Variant databases provide a catalog of different genetic changes, or variants, that occur in the SRD5A3 gene. These changes can lead to abnormal protein production, affecting the glycosylation process and leading to various clinical conditions.

One valuable resource for information on SRD5A3 and related disorders is OMIM (Online Mendelian Inheritance in Man). OMIM is a comprehensive database that provides detailed information on genes, genetic diseases, and their associated variants. It includes clinical and scientific articles, as well as additional references from PubMed and other sources.
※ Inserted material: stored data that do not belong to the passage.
(** * Further properties of the peer pool *)

Lemma startTopics_creates (order : list discv5.Topic) :
  forall (p : PeerPool.t) (w : World),
    is_Some (p2p.DiscV5 (server w)) ->
    exists w',
      PeerPool.startTopics p order w
      = go.Ok (None,
               PeerPool.set_topics
                 (PeerPool.topics p ++ (started_topic p <$> visited p order)) p,
               w') /\
      p2p.requests (server w')
      = p2p.requests (server w) ++ (p2p.SearchTopic ∘ fst <$> visited p order) /\
      p2p.DiscV5 (server w') = p2p.DiscV5 (server w) /\
      p2p.Self (server w') = p2p.Self (server w) /\
      caches w' = caches w /\
      clock w' = clock w.
Proof.
  induction order as [| topic order IH]; intros p w Hd; cbn [PeerPool.startTopics].
  - exists w. unfold visited. cbn. rewrite !app_nil_r.
    split; [by destruct p |]. by repeat split.
  - unfold visited. cbn [omap list_omap].
    destruct (PeerPool.config p !! topic) as [limits |] eqn:Hcfg; cbn [fmap option_fmap option_map].
    2: { apply IH. exact Hd. }
    destruct Hd as [ntab Hd].
    unfold TopicPool.StartSearch, TopicPool.NewTopicPool. cbn. rewrite Hd. cbn.
    set (w1 := ask (p2p.SearchTopic topic) w).
    set (p1 := PeerPool.set_topics _ p).
    destruct (IH p1 w1) as (w' & Hrun & Hreq & Hd' & Hs' & Hc' & Hk').
    { subst w1. cbn. rewrite Hd. by eexists. }
    exists w'. split.
    + rewrite Hrun. subst p1. unfold visited, started_topic. cbn.
      rewrite <- app_assoc. reflexivity.
    + subst w1 p1. cbn in *. rewrite Hreq. unfold visited. cbn.
      rewrite <- app_assoc. repeat split; congruence.
Qed.

Lemma visited_length (p : PeerPool.t) (order : list discv5.Topic) :
  order ≡ₚ fst <$> map_to_list (PeerPool.config p) ->
  length (visited p order) = size (PeerPool.config p).
Proof.
  intros Hperm.
  assert (Forall (fun topic => is_Some (PeerPool.config p !! topic)) order) as Hall.
  { apply Forall_forall. intros topic Hin. rewrite Hperm in Hin.
    apply list_elem_of_fmap in Hin as [[k v] [-> Hin]].
    apply elem_of_map_to_list in Hin. by eexists. }
  transitivity (length order).
  - clear Hperm. unfold visited.
    induction Hall as [| topic order [limits Hl] _ IH]; [done |].
    cbn. rewrite Hl. cbn. by rewrite IH.
  - rewrite (Permutation_length Hperm), length_fmap. apply length_map_to_list.
Qed.

(** X13: with DiscoveryV5 on the server Start returns without error.  It
    opens the quit channel, replaces the topic pools by one new pool for
    each configured topic in the order of the range, each with its search
    running, no peers and a counter of 0, asks one SearchTopic for each and
    then subscribes to the peer events.  The number of topic pools is the
    number of configured topics. *)
Theorem Start_creates_topic_pools (p : PeerPool.t) (order : list discv5.Topic) (w : World) :
  is_Some (p2p.DiscV5 (server w)) ->
  exists p' w',
    PeerPool.Start p order w = go.Ok (None, p', w') /\
    PeerPool.topics p' = started_topic p <$> visited p order /\
    PeerPool.quit p' = go.SigOpen /\
    PeerPool.serverSubscription p' = Some () /\
    PeerPool.config p' = PeerPool.config p /\
    PeerPool.stopOnMax p' = PeerPool.stopOnMax p /\
    p2p.requests (server w')
    = p2p.requests (server w) ++ (p2p.SearchTopic ∘ fst <$> visited p order)
      ++ [p2p.SubscribeEvents] /\
    p2p.DiscV5 (server w') = p2p.DiscV5 (server w) /\
    (order ≡ₚ fst <$> map_to_list (PeerPool.config p) ->
     length (PeerPool.topics p') = size (PeerPool.config p)).
Proof.
  intros Hd. unfold PeerPool.Start. destruct Hd as [ntab Hd]. rewrite Hd.
  destruct (startTopics_creates order
              (PeerPool.set_topics [] (PeerPool.set_quit go.SigOpen p)) w)
    as (w1 & Hrun & Hreq & Hd1 & _).
  { rewrite Hd. by eexists. }
  rewrite Hrun. cbn.
  eexists _, _. split; [reflexivity |]. cbn.
  split; [reflexivity |]. do 4 (split; [reflexivity |]).
  split; [by rewrite Hreq, <- app_assoc |]. split; [by rewrite Hd1 |].
  intros Hperm. rewrite length_fmap. by apply (visited_length p).
Qed.

Lemma Start_creates_topic_pools_witness :
  exists p' w',
    PeerPool.Start
      (PeerPool.NewPeerPool {["A" := (1, 2); "B" := (0, 1)]} DefaultFastSync DefaultSlowSync
         None true)
      ["B"; "A"] Example.world0 = go.Ok (None, p', w') /\
    length (PeerPool.topics p') = 2%nat.
Proof.
  destruct (Start_creates_topic_pools
              (PeerPool.NewPeerPool {["A" := (1, 2); "B" := (0, 1)]} DefaultFastSync
                 DefaultSlowSync None true)
              ["B"; "A"] Example.world0)
    as (p' & w' & H & _ & _ & _ & _ & _ & _ & _ & Hlen).
  - by eexists.
  - exists p', w'. split; [exact H |]. rewrite Hlen; [reflexivity |].
    apply (bool_decide_unpack _). vm_compute. exact I.
Defined.

Lemma StopSearch_stops (p : TopicPool.t) :
  searching p ->
  exists p',
    TopicPool.StopSearch p = go.Ok p' /\
    TopicPool.SearchRunning p' = false /\
    TopicPool.peers p' = TopicPool.peers p /\
    TopicPool.connected p' = TopicPool.connected p.
Proof.
  intros Hs. unfold TopicPool.StopSearch.
  destruct (TopicPool.SearchRunning p) eqn:Hrun; cbn [negb].
  - destruct (Hs Hrun) as [Hquit [buf Hper]]. rewrite Hquit. cbn. rewrite Hper. cbn.
    eexists. split; [reflexivity |]. by repeat split.
  - exists p. by repeat split.
Qed.






(** ** The dispatch of peer events *)

Lemma ConfirmAdded_frame (p p' : TopicPool.t) (nodeID : discover.NodeID) (w w' : World) :
  TopicPool.ConfirmAdded p nodeID w = go.Ok (p', w') ->
  TopicPool.running p' = TopicPool.running p /\
  TopicPool.quit p' = TopicPool.quit p /\
  p2p.DiscV5 (server w') = p2p.DiscV5 (server w).
Proof.
  unfold TopicPool.ConfirmAdded.
  destruct (TopicPool.peers p !! nodeID) as [peer |]; [| by intros [= <- <-]].
  assert (p2p.DiscV5
            (server match TopicPool.cache p with
                    | Some c => cache_AddPeer c (peerInfo.node peer) (TopicPool.topic p) w
                    | None => w
                    end) = p2p.DiscV5 (server w)) as Hd
    by (by destruct (TopicPool.cache p)).
  destruct (TopicPool.connected p =? snd _); [by intros [= <- <-] |].
  set (p1 := if negb (peerInfo.connected peer) then _ else p).
  assert (TopicPool.running p1 = TopicPool.running p /\
          TopicPool.quit p1 = TopicPool.quit p) as [Hr Hq]
    by (subst p1; by destruct (peerInfo.connected peer)).
  destruct (TopicPool.SearchRunning p1 && _).
  - destruct (go.send _ _); [| discriminate]. by intros [= <- <-].
  - by intros [= <- <-].
Qed.

Lemma confirmAdded_without_stopOnMax (nodeID : discover.NodeID) (topics : list TopicPool.t) :
  forall (total : Z) (w : World),
    Forall period_open topics ->
    exists topics' w',
      PeerPool.confirmAdded false nodeID topics total w = go.Ok (topics', total, w') /\
      TopicPool.running <$> topics' = TopicPool.running <$> topics /\
      TopicPool.quit <$> topics' = TopicPool.quit <$> topics /\
      p2p.DiscV5 (server w') = p2p.DiscV5 (server w).
Proof.
  induction topics as [| p topics IH]; intros total w Hall; cbn [PeerPool.confirmAdded].
  - by exists [], w.
  - apply Forall_cons in Hall as [Hp Hall].
    destruct (ConfirmAdded_keeps p nodeID w Hp) as (p1 & w1 & Hadd & _ & _).
    rewrite Hadd. cbn.
    destruct (ConfirmAdded_frame _ _ _ _ _ Hadd) as (Hr & Hq & Hd).
    destruct (IH total w1 Hall) as (topics' & w' & -> & Hrs & Hqs & Hd'). cbn.
    eexists _, _. split; [reflexivity |]. cbn. rewrite Hr, Hq, Hrs, Hqs.
    repeat split. congruence.
Qed.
The SRD5A3-CDG is listed in OMIM, providing an extensive overview of the disorder, its clinical features, and the genetic changes associated with it. It also includes information on diagnostic testing, available treatments, and ongoing research.
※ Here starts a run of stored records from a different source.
(** * NexoWatt KNX adapter: address codec, import helpers and the
      store/bus synchronisation engine, embedded in Rocq.

    The embedding follows [src/lib/knx-utils.js], the flag aggregation of the
    ETS import module and [src/main.js].  JavaScript strings are sequences of
    UTF-16 code units, objects used as dictionaries are finite maps, and the
    adapter instance is a record threaded through every handler. *)

From Stdlib Require Import ZArith NArith QArith Ascii String List Lia.
From Stdlib Require Import Decimal DecimalN.
From stdpp Require Import base option list gmap.

Close Scope Q_scope.
Open Scope Z_scope.

(** ** JavaScript data *)

(** A string is its sequence of UTF-16 code units. *)
Abbreviation jsstr := (list N).

(** Code units of an ASCII literal. *)
Definition str (s : string) : jsstr :=
  List.map N_of_ascii (list_ascii_of_string s).

(** Numbers: the finite ones are carried as exact rationals; every finite
    double is one. *)
Inductive JsNum : Type :=
  | JNaN
  | JInf (negative : bool)
  | JFin (q : Q).

Inductive JsVal : Type :=
  | JUndefined
  | JNull
  | JBool (b : bool)
  | JNumber (n : JsNum)
  | JString (s : jsstr)
  | JDate (t : JsNum).

(** The parts of the host runtime whose exact output the adapter does not
    depend on: number formatting and parsing, date parsing and printing. *)
Class JsRuntime : Type := {
  number_to_string : Q -> jsstr;       (* String(x), x finite *)
  string_to_number : jsstr -> JsNum;   (* Number(s) *)
  date_parse : jsstr -> JsNum;         (* time value of new Date(s) *)
  date_to_string : JsNum -> jsstr      (* String(d) for a Date *)
}.

(** [Boolean(v)] *)
Definition truthy (v : JsVal) : bool :=
  match v with
  | JUndefined | JNull => false
  | JBool b => b
  | JNumber JNaN => false
  | JNumber (JInf _) => true
  | JNumber (JFin q) => negb (Qeq_bool q 0)
  | JString s => match s with [] => false | _ => true end
  | JDate _ => true
  end.

(** [String(v)] *)
Definition js_String {rt : JsRuntime} (v : JsVal) : jsstr :=
  match v with
  | JUndefined => str "undefined"
  | JNull => str "null"
  | JBool true => str "true"
  | JBool false => str "false"
  | JNumber JNaN => str "NaN"
  | JNumber (JInf false) => str "Infinity"
  | JNumber (JInf true) => str "-Infinity"
  | JNumber (JFin q) => number_to_string q
  | JString s => s
  | JDate t => date_to_string t
  end.

(** Truncation toward zero, then wrap-around to a signed 32-bit integer:
    the conversion every bitwise operator applies to its operands. *)
Definition truncQ (q : Q) : Z := Z.quot (Qnum q) (Z.pos (Qden q)).

Definition ToInt32 (q : Q) : Z :=
  let k := truncQ q mod 2 ^ 32 in
  if 2 ^ 31 <=? k then k - 2 ^ 32 else k.

(** Decimal digits of a natural number, as code units. *)
Fixpoint uint_codes (d : Decimal.uint) : jsstr :=
  match d with
  | Nil => []
  | D0 r => 48%N :: uint_codes r
  | D1 r => 49%N :: uint_codes r
  | D2 r => 50%N :: uint_codes r
  | D3 r => 51%N :: uint_codes r
  | D4 r => 52%N :: uint_codes r
  | D5 r => 53%N :: uint_codes r
  | D6 r => 54%N :: uint_codes r
  | D7 r => 55%N :: uint_codes r
  | D8 r => 56%N :: uint_codes r
  | D9 r => 57%N :: uint_codes r
  end.

(** Rendering of a non-negative integer inside a template literal. *)
Definition decimal (z : Z) : jsstr := uint_codes (N.to_uint (Z.to_N z)).

Definition slash : N := 47%N.

(** ** [src/lib/knx-utils.js] *)

Module KnxUtils.

Section WithRuntime.
Context {rt : JsRuntime}.

(** [groupAddressNumberToString(addr, style)] *)
Definition groupAddressNumberToString (addr : JsVal) (style : jsstr) : jsstr :=
  match addr with
  | JNumber (JFin q) =>
      let safe := Z.land (ToInt32 q) 0xffff in
      if decide (style = str "TwoLevel") then
        let main := Z.land (Z.shiftr safe 11) 0x1f in
        let sub := Z.land safe 0x7ff in
        decimal main ++ slash :: decimal sub
      else
        (* Default: ThreeLevel *)
        let main := Z.land (Z.shiftr safe 11) 0x1f in
        let middle := Z.land (Z.shiftr safe 8) 0x07 in
        let sub := Z.land safe 0xff in
        decimal main ++ slash :: decimal middle ++ slash :: decimal sub
  | _ => js_String addr
  end.

(** Character classes of the regular expressions used below. *)

(** [\s], which is also the set removed by [trim()]: WhiteSpace and
    LineTerminator code points. *)
Definition is_space (c : N) : bool :=
  ((9 <=? c) && (c <=? 13) || (c =? 32) || (c =? 160) || (c =? 5760)
   || (8192 <=? c) && (c <=? 8202) || (c =? 8232) || (c =? 8233)
   || (c =? 8239) || (c =? 8287) || (c =? 12288) || (c =? 65279))%N.

(** [\d] *)
Definition is_digit (c : N) : bool := ((48 <=? c) && (c <=? 57))%N.

Definition underscore : N := 95%N.
Definition dot_char : N := 46%N.
Definition hyphen : N := 45%N.

Definition is_underscore (c : N) : bool := (c =? underscore)%N.

(** [[A-Za-z0-9_\-]] *)
Definition is_safe (c : N) : bool :=
  ((65 <=? c) && (c <=? 90) || (97 <=? c) && (c <=? 122) || is_digit c
   || (c =? underscore) || (c =? hyphen))%N.

Fixpoint drop_while (p : N -> bool) (s : jsstr) : jsstr :=
  match s with
  | [] => []
  | c :: r => if p c then drop_while p r else s
  end.

Fixpoint take_while (p : N -> bool) (s : jsstr) : jsstr :=
  match s with
  | [] => []
  | c :: r => if p c then c :: take_while p r else []
  end.

(** Removes the matching characters at both ends. *)
Definition strip (p : N -> bool) (s : jsstr) : jsstr :=
  reverse (drop_while p (reverse (drop_while p s))).

(** [s.trim()] *)
Definition trim (s : jsstr) : jsstr := strip is_space s.

(** [s.replace(/X+/g, '_')]: every maximal run of characters of the class
    becomes one underscore.  A matching character emits the underscore when
    it closes its run. *)
Fixpoint replace_runs (p : N -> bool) (s : jsstr) : jsstr :=
  match s with
  | [] => []
  | c :: r =>
      if p c then
        match r with
        | [] => [underscore]
        | c' :: _ => if p c' then replace_runs p r else underscore :: replace_runs p r
        end
      else c :: replace_runs p r
  end.

(** No two underscores in a row. *)
Fixpoint no_double (s : jsstr) : bool :=
  match s with
  | c :: ((c' :: _) as r) => negb (is_underscore c && is_underscore c') && no_double r
  | _ => true
  end.

(** Replaces every character outside the safe set by an underscore. *)
Definition replace_unsafe (s : jsstr) : jsstr :=
  List.map (fun c => if is_safe c then c else underscore) s.

(** The chain of calls that computes [const s] in [sanitizeIdSegment]. *)
Definition sanitize_chain (name : jsstr) : jsstr :=
  strip is_underscore                     (* .replace(/^_+|_+$/g, '') *)
    (replace_runs is_underscore           (* .replace(/_+/g, '_') *)
      (replace_unsafe                     (* .replace(/[^A-Za-z0-9_\-]/g, '_') *)
        (replace_runs is_space            (* .replace(/\s+/g, '_') *)
          (trim name)))).

(** [sanitizeIdSegment(name)] *)
Definition sanitizeIdSegment (name : JsVal) : jsstr :=
  match name with
  | JString name =>
      match sanitize_chain name with
      | [] => str "unnamed"               (* s || 'unnamed' *)
      | s => s
      end
  | _ => str "unnamed"
  end.

(** Value of a digit string read in base ten. *)
Definition digits_value (s : jsstr) : N :=
  fold_left (fun acc c => (acc * 10 + (c - 48))%N) s 0%N.

(** First integer that [parseInt] rounds to [Infinity]. *)
Definition overflow_threshold : N := (2 ^ 1024 - 2 ^ 970)%N.

(** [dptMajor(dpt)].  The pattern is [/^(\d+)(?:\.(\d+))?$/].  The result is
    the exact integer; the program holds its nearest double, and only ever
    compares it with 1, 16 and 19. *)
Definition dptMajor (dpt : option jsstr) : option N :=
  match dpt with
  | None | Some [] => None
  | Some dpt =>
      let t := trim dpt in
      let major := take_while is_digit t in
      let rest := drop_while is_digit t in
      let shape_ok :=
        match major, rest with
        | [], _ => false
        | _, [] => true
        | _, c :: minor =>
            (c =? 46)%N && forallb is_digit minor
            && match minor with [] => false | _ => true end
        end in
      if shape_ok then
        let v := digits_value major in
        if (v <? overflow_threshold)%N then Some v else None
      else None
  end.

(** [/^\d+(?:\.\d+)?$/.test(s)] *)
Definition numeric_shape (s : jsstr) : bool :=
  match take_while is_digit s, drop_while is_digit s with
  | [], _ => false
  | _, [] => true
  | _, c :: minor =>
      (c =? 46)%N && forallb is_digit minor
      && match minor with [] => false | _ => true end
  end.

(** [/^\d+$/.test(s)] *)
Definition all_digits (s : jsstr) : bool :=
  match s with
  | [] => false
  | _ => forallb is_digit s
  end.

(** The rest of [s] behind the literal [p], when [s] begins with it. *)
Fixpoint after_prefix (p s : jsstr) {struct p} : option jsstr :=
  match p, s with
  | [], _ => Some s
  | _ :: _, [] => None
  | x :: p', y :: s' => if (x =? y)%N then after_prefix p' s' else None
  end.

(** [String(parseInt(d, 10))] for a digit string [d].  Below 2^53 the
    integer is held exactly and printed digit by digit; above, the result is
    the runtime's rounding and formatting of the number. *)
Definition int_string (d : jsstr) : jsstr :=
  let v := digits_value d in
  if (v <? 2 ^ 53)%N then decimal (Z.of_N v)
  else js_String (JNumber (string_to_number d)).

(** [s.padStart(3, '0')] *)
Definition padStart3 (s : jsstr) : jsstr :=
  replicate (3 - length s) 48%N ++ s.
Other gene and variant databases may also provide valuable information on SRD5A3 and related conditions. These databases often include information on the prevalence of specific variants, the impact of the genetic changes on protein function, and potential therapeutic interventions.

For individuals and families affected by SRD5A3-related disorders, gene and variant databases serve as a crucial resource for understanding the condition, accessing additional resources, and connecting with the scientific community.

References

  • gene: SRD5A3

  • databases: OMIM, PubMed

  • information: Additional information on SRD5A3 gene can be found in scientific articles and databases such as OMIM and PubMed.

  • tests: Genetic testing for SRD5A3 gene is available to diagnose related disorders.

  • references: Lefeber, D.J., et al. “SRD5A3-CDG: Clinical Spectrum, Molecular Diagnosis, and Tratment.” In GeneReviews. Seattle (WA): University of Washington, Seattle; 1993-. 2011.

  • disorder: SRD5A3-congenital disorder of glycosylation (SRD5A3-CDG)

  • registry: SRD5A3-congenital disorder of glycosylation (SRD5A3-CDG) is listed in the registry for glycosylation disorders.

  • production: SRD5A3 gene is involved in the production of dolichol, a sugar carrier molecule.

  • genetic: SRD5A3 gene is a genetic variant related to SRD5A3-CDG.

  • conditions: SRD5A3 gene mutations can lead to various health conditions.

  • related: Other genes and enzymes are also related to glycosylation disorders.

  • resources: Resources for SRD5A3-CDG and other glycosylation disorders can be found in the registry and scientific articles.

  • names: SRD5A3-CDG is referred to by different names in scientific literature and databases.

  • pubmed: PubMed provides access to research articles on SRD5A3 gene and related diseases.

  • omim: OMIM database contains information on SRD5A3 gene and associated disorders.

  • changes: Mutations in SRD5A3 gene can cause changes in glycosylation processes.

  • srd5a3-congenital: SRD5A3-congenital disorder of glycosylation (SRD5A3-CDG) is a disorder caused by mutations in SRD5A3 gene.

  • epub: EPub versions of scientific articles can be accessed for further reading on SRD5A3 gene and glycosylation disorders.